Od czasu rozpoznania choroby męża, Mii
wydaje się, jakby go traciła. Nie jest tym samym mężczyzną, którego pokochała
kilka lat wcześniej. Miejscami czuje się obca we własnym domu. I to chyba boli
ją najbardziej. Niklas, jej syn, stara się pogodzić z zaistniałą sytuacją,
wspiera rodziców jak tylko może. Angażuje się w projekt ze swoim kolegą, by
stworzyć filmik na dowolny temat, w ramach zajęć w szkole. Chłopcy decydują, że
tematem ich pracy będzie woda. Wydaje mi się, że to mogło być dla niego
odskocznią od rodzinnej sytuacji.
Osobą, która ma to wszystko gdzieś
jest Frederik. Dobrze, rozumiem, że jest chory i nie panuje nad swoim
zachowaniem, ale to nie jest wyjaśnienie. To jego najmniej polubiłam w tej
książce. Zanim wyszło na jaw, że jest chory, jego zachowanie budziło we mnie dezaprobatę.

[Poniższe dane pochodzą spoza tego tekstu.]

(** The first half: the members become a set that holds the new member. *)
Lemma add_member_set (s m : node) (i : pyval) :
  members_ok s → dict_find "@id" m = Some i → py_hashable i = true →
  ∃ ms,
    (if dict_mem "members" s then
       members ← dict_get "members" s;
       v ← py_set members;
       m_id ← dict_get "@id" m;
       v ← py_set_add m_id v;
       Ok (dict_set "members" (VList (set_order v)) s)
     else
       m_id ← dict_get "@id" m;
       Ok (dict_set "members" (VList [m_id]) s))
    = Ok (dict_set "members" (VList ms) s)
    ∧ NoDup ms
    ∧ (∀ x, x ∈ ms ↔ x = i ∨ x ∈ members_of s)
    ∧ (dict_find "members" s = None → ms = [i]).
Proof.
  intros Hs Hi Hhash. unfold dict_mem, dict_get, members_of. rewrite Hi.
  destruct (dict_find "members" s) as [v|] eqn:Hm.
  - destruct (Hs v Hm) as (l & -> & Hl).
    destruct (py_set_list_spec l Hl) as (v & Hv & Hnd & Hin).
    rewrite !bind_Ok, Hv, !bind_Ok. unfold py_set_add. rewrite Hhash, bind_Ok.
    eexists. split_and!; [reflexivity| | |discriminate].
    + rewrite (set_order_perm _). by apply key_set_add_NoDup.
    + intros x. rewrite (set_order_perm _), key_set_add_elem, Hin by done.
      tauto.
  - rewrite bind_Ok. exists [i]. split_and!; [reflexivity| | |done].
    + apply NoDup_singleton.
    + intros x. rewrite list_elem_of_singleton, elem_of_nil. tauto.
Qed.

(** The second half, by the type tags the node has. *)
Lemma merge_group_tag_absent (s : node) :
  dict_find "@type" s = None →
  merge_group_tag set_order s = Ok (dict_set "@type" (VStr "Group") s).
Proof. intros Ht. unfold merge_group_tag, dict_mem. by rewrite Ht. Qed.

Lemma merge_group_tag_str (s : node) (t : string) :
  dict_find "@type" s = Some (VStr t) →
  merge_group_tag set_order s
  = Ok (if bool_decide (t = "Group") then s
        else dict_set "@type" (VList [VStr t; VStr "Group"]) s).
Proof.
  intros Ht. unfold merge_group_tag, dict_mem, dict_get. rewrite Ht. simpl.
  by destruct (bool_decide (t = "Group")).
Qed.

Lemma merge_group_tag_list (s : node) (l : list pyval) :
  dict_find "@type" s = Some (VList l) →
  Forall (λ x, py_hashable x = true) l →
  (VStr "Group" ∈ l → merge_group_tag set_order s = Ok s)
  ∧ (VStr "Group" ∉ l →
     ∃ tags, merge_group_tag set_order s
             = Ok (dict_set "@type" (VList tags) s)
             ∧ NoDup tags
             ∧ ∀ x, x ∈ tags ↔ x ∈ l ∨ x = VStr "Group").
Proof.
  intros Ht Hl. unfold merge_group_tag, dict_mem, dict_get. rewrite Ht. simpl.
  destruct (py_set_list_spec l Hl) as (v & Hv & Hnd & Hin).
  rewrite Hv, bind_Ok. split.
  - intros Hg. apply Hin in Hg.
    apply (existsb_key_elem (VStr "Group")) in Hg; [|done]. by rewrite Hg.
  - intros Hg.
    destruct (existsb (py_key_eqb (VStr "Group")) v) eqn:Hex.
    { apply existsb_key_elem in Hex; [|done]. by apply Hin in Hex. }
    eexists. split_and!; [reflexivity| |].
    + rewrite (set_order_perm _). by apply key_set_add_NoDup.
    + intros x. rewrite (set_order_perm _), key_set_add_elem, Hin by done.
      tauto.
Qed.

(** The second half returns for every node whose type tags it can work on,
    leaves all fields but [@type] alone, and the tags it leaves it leaves
    again. *)
Lemma merge_group_tag_ok (s : node) :
  type_ok s →
  ∃ s1, merge_group_tag set_order s = Ok s1
        ∧ (∀ f, f ≠ "@type" → dict_find f s1 = dict_find f s)
        ∧ type_ok s1
        ∧ ((dict_find "@type" s1 = Some (VStr "Group"))
           ∨ ∃ tags, dict_find "@type" s1 = Some (VList tags)
                     ∧ VStr "Group" ∈ tags).
Proof.
  intros Hs. destruct (dict_find "@type" s) as [t|] eqn:Ht.
  - destruct (Hs t Ht) as [[x ->]|(l & -> & Hl)].
    + rewrite (merge_group_tag_str s x Ht).
      destruct (bool_decide (x = "Group")) eqn:Hx.
      * apply bool_decide_eq_true in Hx as ->.
        exists s. split_and!; [done|done|done|by left].
      * eexists. split_and!; [reflexivity| | |].
        -- intros f Hf. by rewrite dict_find_set_ne.
        -- intros t. rewrite dict_find_set_eq. intros [= <-]. right.
           eexists. split; [reflexivity|]. by repeat constructor.
        -- right. eexists. rewrite dict_find_set_eq. split; [reflexivity|].
           by right; left.
    + destruct (merge_group_tag_list s l Ht Hl) as [Hin Hnin].
      destruct (existsb (py_key_eqb (VStr "Group")) l) eqn:Hex.
      * apply existsb_key_elem in Hex; [|done].
        rewrite (Hin Hex). exists s. split_and!; [done|done|done|].
        right. by exists l.
      * assert (Hg : VStr "Group" ∉ l).
        { intros Hg. apply (existsb_key_elem (VStr "Group")) in Hg; [|done].
          congruence. }
        destruct (Hnin Hg) as (tags & -> & Hnd & Htags).
        eexists. split_and!; [reflexivity| | |].
        -- intros f Hf. by rewrite dict_find_set_ne.
        -- intros t. rewrite dict_find_set_eq. intros [= <-]. right.
           exists tags. split; [reflexivity|].
           apply Forall_forall. intros x [Hx| ->]%Htags; [|done].
           by apply (elem_hashable x l).
        -- right. exists tags. rewrite dict_find_set_eq. split; [reflexivity|].
           apply Htags. by right.
  - rewrite (merge_group_tag_absent s Ht). eexists.
    split_and!; [reflexivity| | |].
    + intros f Hf. by rewrite dict_find_set_ne.
    + intros t. rewrite dict_find_set_eq. intros [= <-]. left. by eexists.
    + left. apply dict_find_set_eq.
Qed.

Lemma merge_group_tag_done (s : node) :
  type_ok s →
  (dict_find "@type" s = Some (VStr "Group"))
  ∨ (∃ tags, dict_find "@type" s = Some (VList tags) ∧ VStr "Group" ∈ tags) →
  merge_group_tag set_order s = Ok s.
Proof.
  intros Hs [Ht|(tags & Ht & Hg)].
  - by rewrite (merge_group_tag_str s "Group" Ht).
  - destruct (Hs _ Ht) as [[x [=]]|(l & [= <-] & Hl)].
    by apply (merge_group_tag_list s tags Ht Hl).
Qed.

Lemma type_ok_set_members (s : node) (v : pyval) :
  type_ok s → type_ok (dict_set "members" v s).
Proof. intros Hs t. rewrite dict_find_set_ne by done. apply Hs. Qed.

(** X18: the merge keeps the members of a node as a set: it returns for a
    node whose members, if any, are a list of hashable values and whose type
    tags are a string or such a list, and then the members are a list without
    repetition of the [@id] of the new member and the members the node had;
    a node without [members] gets the one member; all fields but [members]
    and [@type] stay as they were. *)
Theorem add_members_to_group_members (s m : node) (i : pyval) :
  members_ok s → type_ok s →
  dict_find "@id" m = Some i → py_hashable i = true →
  ∃ s1 ms,
    add_members_to_group set_order s m = Ok s1
    ∧ dict_find "members" s1 = Some (VList ms)
    ∧ NoDup ms
    ∧ (∀ x, x ∈ ms ↔ x = i ∨ x ∈ members_of s)
    ∧ (dict_find "members" s = None → ms = [i])
    ∧ (∀ f, f ≠ "members" → f ≠ "@type" → dict_find f s1 = dict_find f s).
Proof.
  intros Hs Ht Hi Hhash.
  destruct (add_member_set s m i Hs Hi Hhash) as (ms & Hadd & Hnd & Hin & Hone).
  rewrite (add_members_to_group_halves s m _ Hadd).
  destruct (merge_group_tag_ok (dict_set "members" (VList ms) s))
    as (s1 & -> & Hkeep & _); [by apply type_ok_set_members|].
  exists s1, ms. split_and!; [done| |done|done|done|].
  - rewrite Hkeep by done. apply dict_find_set_eq.
  - intros f Hf Hf'. rewrite Hkeep by done. by apply dict_find_set_ne.
Qed.

(** X19: how the merge tags a node, by the [@type] it has: none becomes
    ["Group"]; ["Group"] stays; another string [t] becomes the list
    [[t; "Group"]]; a list of hashable values that holds ["Group"] stays as
    it is, repetitions included; any other such list becomes a list without
    repetition of its values and ["Group"]. *)
Theorem add_members_to_group_type_policy (s m : node) :
  members_ok s → has_hashable_id m →
  (dict_find "@type" s = None →
   ∃ s1, add_members_to_group set_order s m = Ok s1
         ∧ dict_find "@type" s1 = Some (VStr "Group"))
  ∧ (∀ t, dict_find "@type" s = Some (VStr t) →
       ∃ s1, add_members_to_group set_order s m = Ok s1
             ∧ dict_find "@type" s1
               = Some (if bool_decide (t = "Group") then VStr "Group"
                       else VList [VStr t; VStr "Group"]))
  ∧ (∀ l, dict_find "@type" s = Some (VList l) →
       Forall (λ x, py_hashable x = true) l →
       (VStr "Group" ∈ l →
        ∃ s1, add_members_to_group set_order s m = Ok s1
              ∧ dict_find "@type" s1 = Some (VList l))
       ∧ (VStr "Group" ∉ l →
          ∃ s1 tags, add_members_to_group set_order s m = Ok s1
                     ∧ dict_find "@type" s1 = Some (VList tags)
                     ∧ NoDup tags
                     ∧ ∀ x, x ∈ tags ↔ x ∈ l ∨ x = VStr "Group")).
Proof.
  intros Hs (i & Hi & Hhash).
  destruct (add_member_set s m i Hs Hi Hhash) as (ms & Hadd & _).
  rewrite (add_members_to_group_halves s m _ Hadd).
  set (s' := dict_set "members" (VList ms) s).
  assert (Hsame : dict_find "@type" s' = dict_find "@type" s)
    by (by apply dict_find_set_ne).
  split_and!.
  - intros Ht. rewrite Ht in Hsame.
    rewrite (merge_group_tag_absent s' Hsame). eexists.
    split; [reflexivity|apply dict_find_set_eq].
  - intros t Ht. rewrite Ht in Hsame.
    rewrite (merge_group_tag_str s' t Hsame). eexists. split; [reflexivity|].
    destruct (bool_decide (t = "Group")) eqn:Hx.
    + apply bool_decide_eq_true in Hx as ->. done.
    + apply dict_find_set_eq.
  - intros l Ht Hl. rewrite Ht in Hsame.
    destruct (merge_group_tag_list s' l Hsame Hl) as [Hin Hnin]. split.
    + intros Hg. rewrite (Hin Hg). by exists s'.
    + intros Hg. destruct (Hnin Hg) as (tags & -> & Hnd & Htags).
      eexists _, tags. split_and!; [reflexivity| |done|done].
      apply dict_find_set_eq.
Qed.

(** X20: merging the same member a second time changes nothing but the
    order of the members: the second merge returns, the type tags are those
    the first merge left, the members are the same up to their order, and
    every other field is as it was. *)
Theorem add_members_to_group_twice (s m : node) :
  members_ok s → type_ok s → has_hashable_id m →
  ∃ s1 s2 ms1 ms2,
    add_members_to_group set_order s m = Ok s1
    ∧ add_members_to_group set_order s1 m = Ok s2
    ∧ dict_find "@type" s2 = dict_find "@type" s1
    ∧ dict_find "members" s1 = Some (VList ms1)
    ∧ dict_find "members" s2 = Some (VList ms2)
    ∧ ms2 ≡ₚ ms1
    ∧ ∀ f, f ≠ "members" → dict_find f s2 = dict_find f s1.
Proof.
  intros Hs Ht (i & Hi & Hhash).
  destruct (add_member_set s m i Hs Hi Hhash)
    as (ms1 & Hadd & Hnd1 & Hin1 & _).
  destruct (merge_group_tag_ok (dict_set "members" (VList ms1) s))
    as (s1 & Hmerge & Hkeep & Ht1 & Hdone); [by apply type_ok_set_members|].
  assert (Hfirst : add_members_to_group set_order s m = Ok s1).
  { by rewrite (add_members_to_group_halves s m _ Hadd). }
  assert (Hm1 : dict_find "members" s1 = Some (VList ms1)).
  { rewrite Hkeep by done. apply dict_find_set_eq. }
  assert (Hh1 : Forall (λ x, py_hashable x = true) ms1).
  { apply Forall_forall. intros x [->|Hx]%Hin1; [done|].
    unfold members_of in Hx.
    destruct (dict_find "members" s) as [v|] eqn:Hv;
      [|by apply elem_of_nil in Hx].
    destruct (Hs v Hv) as (l & -> & Hl). by apply (elem_hashable x l). }
  assert (Hs1 : members_ok s1).
  { intros v. rewrite Hm1. intros [= <-]. eauto. }
  destruct (add_member_set s1 m i Hs1 Hi Hhash)
    as (ms2 & Hadd2 & Hnd2 & Hin2 & _).
  set (s1' := dict_set "members" (VList ms2) s1).
  assert (Hsame : dict_find "@type" s1' = dict_find "@type" s1)
    by (by apply dict_find_set_ne).
  assert (Hsecond : add_members_to_group set_order s1 m = Ok s1').
  { rewrite (add_members_to_group_halves s1 m _ Hadd2).
    apply merge_group_tag_done; [by apply type_ok_set_members|].
    fold s1'. by rewrite Hsame. }
  exists s1, s1', ms1, ms2.
  split_and!; [done|done|done|done|apply dict_find_set_eq| |].
  - apply NoDup_Permutation; [done|done|].
    intros x. rewrite Hin2. unfold members_of. rewrite Hm1, Hin1.
    split; [|tauto]. intros [->|?]; [|done]. by left.
  - intros f Hf. by apply dict_find_set_ne.
Qed.
End groups_more.

Lemma ids_of_spec (nodes : list node) (ids : list pyval) :
  Forall2 (λ n i, dict_find "@id" n = Some i) nodes ids →
  ids_of nodes = Ok ids.
Proof.
  unfold ids_of. induction 1 as [|n i nodes ids Hn _ IH]; [reflexivity|].
  cbn [list_comp]. rewrite IH. unfold dict_get. by rewrite Hn.
Qed.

Wracał późno do domu, nie darzył uczuciami swojej żony, robił awantury o byle
co. Przykład pana domu, któremu wszystko wolno, bo to jedyny żywiciel rodziny.
Przechodząc
dalej. Akcja książki nie rozwijała się jakoś szczególnie szybko jak na tego typu
gatunek. Czasami miałam wrażenie, że jeden wątek zbyt długo się ciągnie, a
czasami były za mało rozwinięte. Lektura zawiera wtrącenia medyczne, które
uważam za potrzebne, ponieważ znajduje się tutaj sporo terminologii, która jest
obca dla osób, które nie są związane z tą dziedziną wiedzy. Szczerze
powiedziawszy, kiedy przeczytałam opis z tytułu książki, spodziewałam się po
nim czegoś lepszego.
Podsumowując. Nie był to kryminał,
ale dobra powieść psychologiczna. Polecam każdemu, kto chce się zaznajomić z
tematem chorób neurologicznych w rodzinie. Aspekty jakie się z tym wiążą są w
bardzo fajny sposób opisane.
Ocena: 6/10
no i teraz mam mieszane uczucia. Po co przedstawiać coś jako kryminał, skoro nim nie jest? Ale książka po Twojej recenzji zapowiada się naprawdę ciekawie. Pewnie byłabym nią bardziej zainteresowana, gdyby była bardziej kryminałem. Z drugiej strony kryminał skandynawski to coś, co bardzo lubię, więc może to jednak będzie coś, co mnie zainteresuje :D Fabuła naprawdę zachęca :D
OdpowiedzUsuńŚwietna recenzja, pozdrawiam serdecznie!
To fakt, książka kryminałem nie jest. Ogólnie, jest dobra, więc można dać jej szanse i samemu się przekonać :)
UsuńPozdrawiam
#Paula
Brzmi naprawdę bardzo ciekawie. Nie przeszkadzałoby mi, że książka w zasadzie nie jest kryminałem, bo lubię powieści psychologiczne oraz takie z wątkiem medycznym. W sumie dałabym jej szansę nawet mimo wad, o których piszesz. A nuż mi się spodoba ;) Trochę co prawda boję się tych minusów, ale z drugiej strony jestem tym ciekawsza lektury.